The Sights & Sounds of Hell Architect
Neither the art nor sound design of Hell Architect is anything to write home about. The overwhelming colour scheme is a drab brown – unsurprising, considering the game is set deep underground. The 2D sprites are cartoonish but largely forgettable. The human sinners are pretty much indistinguishable from one another, while the other demons are all the same stereotypical red-skinned, horned variety. Albeit with reading glasses and clip-on ties.

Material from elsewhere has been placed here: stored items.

(** * Solana bounty SDK: escrow gateway, signature check and claim pipeline

    A shallow embedding of the TypeScript sources of the bounty SDK
    ([utils/helpers.ts], [utils/crypto.ts], [core/schemas.ts],
    [core/SecurityValidator.ts], [core/BountyManager.ts],
    [providers/payment/SolanaProvider.ts], [providers/issue/GithubProvider.ts])
    together with the properties the specification states about them.

    Conventions.
    - A JavaScript [string] is modelled by the [string] of its UTF-8 bytes
      (what [Buffer.from(s)] yields); every literal of the sources is ASCII.
    - A [Buffer] is a list of integers, each in [0, 256).
    - A JavaScript [number] or [bigint] holding an integer is a [Z].
    - A call that may throw returns an [outcome]; an [async] method that
      talks to the outside world is a step on an abstract world state, and
      every such step is recorded, with its response, in a trace. *)

From Stdlib Require Import ZArith Lia List String Ascii Bool DecimalString.
From stdpp Require Import base gmap strings list.

Local Open Scope Z_scope.

(* ===================================================================== *)
(** * Results of calls that may throw *)
(* ===================================================================== *)

Inductive outcome (A : Type) : Type :=
| Returned (value : A)
| Thrown (message : string).

Arguments Returned {A} value.
Arguments Thrown {A} message.

Definition returned {A} (o : outcome A) : bool :=
  match o with Returned _ => true | Thrown _ => false end.

(** Characters that cannot be written inside a literal. *)
Definition LF : string := String (ascii_of_nat 10) EmptyString.
Definition DQ : string := String (ascii_of_nat 34) EmptyString.

(* ===================================================================== *)
(** * Buffers and little-endian integers *)
(* ===================================================================== *)

Definition Buffer := list Z.

Definition is_byte (b : Z) : Prop := 0 <= b < 256.
Definition is_bytes (bs : Buffer) : Prop := Forall is_byte bs.

(** [Buffer.from(array)]: every element is stored modulo 256. *)
Definition Buffer_from_array (elems : list Z) : Buffer :=
  map (fun e => e mod 256) elems.

(** [Buffer.from(text)] for a string given by its UTF-8 bytes. *)
Definition Buffer_from_string (s : string) : Buffer :=
  map (fun a => Z.of_N (N_of_ascii a)) (list_ascii_of_string s).

(** The [width] low bytes of [v], least significant first. *)
Fixpoint le_bytes (width : nat) (v : Z) : Buffer :=
  match width with
  | O => []
  | S k => v mod 256 :: le_bytes k (v / 256)
  end.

Similarly, the sound design is fairly forgettable. The music is unremarkable. The sound effects, individually, are okay – but later on in the game, when upwards of 30 of them may be playing at once, the nuance is lost. Each torture device, every piece of processing equipment, has its own sound effect – a sound effect that plays every time the item is activated – so once you’re up and running, the noise is chaotic, irritating, and never-ending. Maybe Woodland Games is, from a sense of twisted irony, trying to torture their players? Regardless, I couldn’t stand it for too long – after a few hours, I simply had to turn the sound off.
On a related note, the voice acting is simply woeful. Each new character, as they’re introduced, gives the impression that they’re trying to outdo the last when it comes to nasal, irritating voices.
Iron Maidens, White-Hot Furnaces and… Coffee carts?
The core gameplay loop of Hell Architect couldn’t be simpler. The main currency of the game is Suffering. You get Suffering from torturing sinners – a little bit more if the method of torture lines up with their fears. Suffering is spent on upgrading buildings – crucial for making your setup more efficient. Essence is another currency – you get it from executing the sinners. Yes, you can kill them (again?). No, they’re not gone forever; you can get them back later. Essence, along with Suffering, is needed for more advanced buildings and upgrades. Everything you do in Hell Architect is geared towards getting more Suffering and Essence. That’s about it.
Weirdly, your sinners all have needs (like Sims. Sim Sinners? Simmers?) that must be met. These include Hunger & Thirst, Rest, and the need to use the toilet. If a sinner goes without one of them for too long, they die. That is to say, they disappear from your circle of Hell and go to Limbo. As before, you can get them all back with the Limbo Gong, and advanced building.
I have to say, the whole premise of meeting the physical needs of souls is a bit bewildering to me. Like, why does dearly departed Steve need to eat and pee? Moreover, why does the game encourage me to provide luxury for the sinners I’m supposed to be torturing? Late-game buildings allow you to provide things like steak dinners and fresh-brewed coffee. Mechanically, you absolutely want to do this – it’s much more efficient than early-game slop & recycled excrement (yes, ew, I know). But thematically, it makes no sense. To me, the whole system smacks of Woodland Games running a little short on creativity. Every other game of the genre has upgrades, and the upgrades mean more luxury – so this does too.
Torture & Torment Have Never Been So… Easy
My final, and probably most damning criticism of Hell Architect is this; it’s too easy. Once you get the basics set up, it’s just a matter of keeping it scaled to the number of sinners you have. That’s… About it. There are 7 scenarios to complete, each a little harder than the last, but not noticeably so. The driving narrative behind the scenarios isn’t terribly interesting, either. All this combines for a game which, frankly, isn’t terribly entertaining to play. I wouldn’t go so far as to say Hell Architect is boring, but it’s not far off. Once I got through the scenarios, I had very little motivation to try the game’s Sandbox mode.
All in all, Hell Architect feels uninspired. The premise isn’t terribly original, the story and characters are forgettable (as are the art & sound design), and the gameplay is lacklustre. Even if, like me, you’re a fan of simulation/management games, there’s not enough here to keep you engaged. The price tag (€22.99 at the time of this review) is well above what the game is worth.
My recommendation – get it on sale, or not at all. I don’t see it improving much – all of these problems are fundamental to the game’s design, not anything I see being remediated by patches in the future.